A single number is expected: the count of lines below where the word "assert" occurs.
* * * * * * * * *
(** C4, as the code has it. When the parent is partitioned by day and the
    partition mapping from the child to the parent is a time-window mapping
    (both nodes materializable, same repository on a remote graph),
    [materializable_in_same_run] returns true exactly when the child has the
    parent's day partitioning; for an unpartitioned child it returns false. *)
Theorem same_run_day_partitioned_parent asset_graph child_key parent_key
    (child_node parent_node : N) (start_date : string) (start_offset end_offset : Z) :
  get asset_graph child_key = Ok child_node →
  get asset_graph parent_key = Ok parent_node →
  is_materializable child_node = true →
  is_materializable parent_node = true →
  partitions_def parent_node = Some (DailyPartitionsDefinition start_date) →
  get_partition_mapping asset_graph (key child_node) (key parent_node)
    = Ok (TimeWindowPartitionMapping start_offset end_offset) →
  (isinstance_RemoteAssetGraph asset_graph = true →
   ∃ handle,
     get_repository_handle asset_graph child_key = Ok handle ∧
     get_repository_handle asset_graph parent_key = Ok handle) →
  materializable_in_same_run asset_graph child_key parent_key
    = Ok (bool_decide
            (partitions_def child_node = Some (DailyPartitionsDefinition start_date)))
  ∧ (partitions_def child_node = None →
     materializable_in_same_run asset_graph child_key parent_key = Ok false).
Proof.
  intros Hc Hp Hmc Hmp Hpd Hmap Hrepo.
  assert (materializable_in_same_run asset_graph child_key parent_key
    = Ok (bool_decide
            (partitions_def child_node = Some (DailyPartitionsDefinition start_date))))
    as Hrun.
  { unfold materializable_in_same_run, py_and, py_or. rewrite Hc, Hp. simpl.
    rewrite Hmc, Hmp. simpl. rewrite Hpd.
    case_bool_decide as Hcd; simpl; [|done].
    assert ((if negb (is_partitioned parent_node) then Ok true
             else get_partition_mapping asset_graph (key child_node) (key parent_node)
                  ≫= λ mapping, Ok (isinstance_TimeWindow_or_Identity mapping)) = Ok true)
      as ->.
    { destruct (is_partitioned parent_node); simpl; [|done]. by rewrite Hmap. }
    simpl. by apply same_repository_clause. }
  split; [done|]. intros Hnone. rewrite Hrun, Hnone. done.
Qed.
End same_run.

(** C4, as the claim states it, fails: a parent partitioned by day, an
    unpartitioned child that declares a time-window mapping to it, both
    materializable, in a graph that is not a remote graph; the child is not
    materializable in the parent's run. *)
Lemma same_run_unpartitioned_child_refuted :
  let g := ScenarioGraphs.partitioned_parent_graph in
  AssetGraph.from_assets (env := Scenario.collaborators)
    [inl Scenario.daily_parent; inl Scenario.unpartitioned_child] = Ok g ∧
  (AssetNode.is_materializable <$> AssetGraph._asset_nodes_by_key g !! ["child"]) = Some true ∧
  (AssetNode.is_materializable <$> AssetGraph._asset_nodes_by_key g !! ["parent"]) = Some true ∧
  (AssetNode.partitions_def <$> AssetGraph._asset_nodes_by_key g !! ["parent"])
    = Some (Some (DailyPartitionsDefinition "2024-01-01")) ∧
  (AssetNode.partitions_def <$> AssetGraph._asset_nodes_by_key g !! ["child"]) = Some None ∧
  AssetGraph.get_partition_mapping (env := Scenario.collaborators) g ["child"] ["parent"]
    = Ok (TimeWindowPartitionMapping 0 0) ∧
  isinstance_RemoteAssetGraph
    (BaseAssetGraph := AssetGraph_BaseAssetGraph (env := Scenario.collaborators)) g
    = false ∧
  materializable_in_same_run
    (graph_ops := AssetGraph_BaseAssetGraph (env := Scenario.collaborators)) g ["child"] ["parent"]
    = Ok false.
Proof. intros g. repeat (split; [vm_compute; reflexivity|]). vm_compute. reflexivity. Qed.

Lemma same_run_day_partitioned_parent_witness :
  materializable_in_same_run
    (graph_ops := AssetGraph_BaseAssetGraph (env := Scenario.collaborators))
    ScenarioGraphs.same_partitioning_graph ["child"] ["parent"] = Ok true.
Proof.
  pose (g := ScenarioGraphs.same_partitioning_graph).
  destruct (AssetGraph._asset_nodes_by_key g !! ["child"]) as [cn|] eqn:Hcn;
    [|by vm_compute in Hcn].
  destruct (AssetGraph._asset_nodes_by_key g !! ["parent"]) as [pn|] eqn:Hpn;
    [|by vm_compute in Hpn].
  refine (eq_trans (proj1 (same_run_day_partitioned_parent
            (graph_ops := AssetGraph_BaseAssetGraph (env := Scenario.collaborators))
            g ["child"] ["parent"] cn pn "2024-01-01" 0 0 _ _ _ _ _ _ _)) _).
  - apply subscript_Ok, Hcn.
  - apply subscript_Ok, Hpn.
  - vm_compute in Hcn. injection Hcn as <-. reflexivity.
  - vm_compute in Hpn. injection Hpn as <-. reflexivity.
  - vm_compute in Hpn. injection Hpn as <-. reflexivity.
  - vm_compute in Hcn. injection Hcn as <-.
    vm_compute in Hpn. injection Hpn as <-. vm_compute. reflexivity.
  - intros Hr. vm_compute in Hr. discriminate Hr.
  - vm_compute in Hcn. injection Hcn as <-. vm_compute. reflexivity.
Defined.

(** ** The order on keys *)

Record compare_ok {A} (cmp : A → A → comparison) : Prop := mk_compare_ok {
  cmp_eq x y : cmp x y = Eq ↔ x = y;
  cmp_opp x y : cmp y x = CompOpp (cmp x y);
  cmp_trans x y z c : cmp x y = c → cmp y z = c → cmp x z = c
}.

Lemma list_compare_ok {A} (cmp : A → A → comparison) :
  compare_ok cmp → compare_ok (list_compare cmp).
Proof.
  intros [Heq Hopp Htrans]. split.
  - intros. by apply list_compare_refl.
  - intros. by apply list_compare_antisym.
  - intros. by eapply list_compare_trans.
Qed.

Lemma Ascii_compare_ok : compare_ok Ascii.compare.
Proof.
  split.
  - intros x y. split; [apply Ascii.compare_eq_iff|]. intros ->.
    unfold Ascii.compare. apply N.compare_refl.
  - intros x y. apply Ascii.compare_antisym.
  - intros x y z c. unfold Ascii.compare.
    destruct c.
    + rewrite !N.compare_eq_iff. congruence.
    + rewrite !N.compare_lt_iff. lia.
    + rewrite !N.compare_gt_iff. lia.
Qed.

Lemma str_compare_ok : compare_ok str_compare.
Proof.
  pose proof (list_compare_ok _ Ascii_compare_ok) as [Heq Hopp Htrans].
  unfold str_compare. split.
  - intros x y. rewrite Heq. split; [|by intros ->].
    intros Hl. rewrite <-(string_of_list_ascii_of_string x), Hl.
    apply string_of_list_ascii_of_string.
  - intros. apply Hopp.
  - intros. by eapply Htrans.
Qed.

Lemma AssetKey_compare_ok : compare_ok AssetKey_compare.
Proof. apply list_compare_ok, str_compare_ok. Qed.

Lemma key_list_compare_ok : compare_ok key_list_compare.
Proof. apply list_compare_ok, AssetKey_compare_ok. Qed.

Section le_of_compare.
Context {A} (cmp : A → A → comparison) (Hcmp : compare_ok cmp).
Let le (x y : A) : Prop := cmp x y ≠ Gt.

Lemma le_of_compare_total x y : le x y ∨ le y x.
Proof using Hcmp.
  unfold le. rewrite (cmp_opp _ Hcmp x y). destruct (cmp x y); simpl; auto.
Qed.

Lemma le_of_compare_antisym x y : le x y → le y x → x = y.
Proof using Hcmp.
  unfold le. rewrite (cmp_opp _ Hcmp x y).
  destruct (cmp x y) eqn:Hxy; simpl; try done.
  intros. by apply (cmp_eq _ Hcmp).
Qed.

Lemma le_of_compare_trans x y z : le x y → le y z → le x z.
Proof using Hcmp.
  unfold le. destruct (cmp x y) eqn:Hxy; [| |done].
  - apply (cmp_eq _ Hcmp) in Hxy as ->. done.
  - destruct (cmp y z) eqn:Hyz; [| |done].
    + apply (cmp_eq _ Hcmp) in Hyz as ->. by rewrite Hxy.
    + by rewrite (cmp_trans _ Hcmp x y z Lt Hxy Hyz).
Qed.
End le_of_compare.

Global Instance AssetKey_le_total : Total AssetKey_le.
Proof. intros x y. apply le_of_compare_total, AssetKey_compare_ok. Qed.
Global Instance AssetKey_le_antisym : AntiSymm (=) AssetKey_le.
Proof. intros x y. apply le_of_compare_antisym, AssetKey_compare_ok. Qed.
Global Instance AssetKey_le_trans : Transitive AssetKey_le.
Proof. intros x y z. apply le_of_compare_trans, AssetKey_compare_ok. Qed.
Global Instance key_list_le_total : Total key_list_le.
Proof. intros x y. apply le_of_compare_total, key_list_compare_ok. Qed.
Global Instance key_list_le_antisym : AntiSymm (=) key_list_le.
Proof. intros x y. apply le_of_compare_antisym, key_list_compare_ok. Qed.
Global Instance key_list_le_trans : Transitive key_list_le.
Proof. intros x y z. apply le_of_compare_trans, key_list_compare_ok. Qed.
* * * * * * * * *
> RESPONSE BOX
2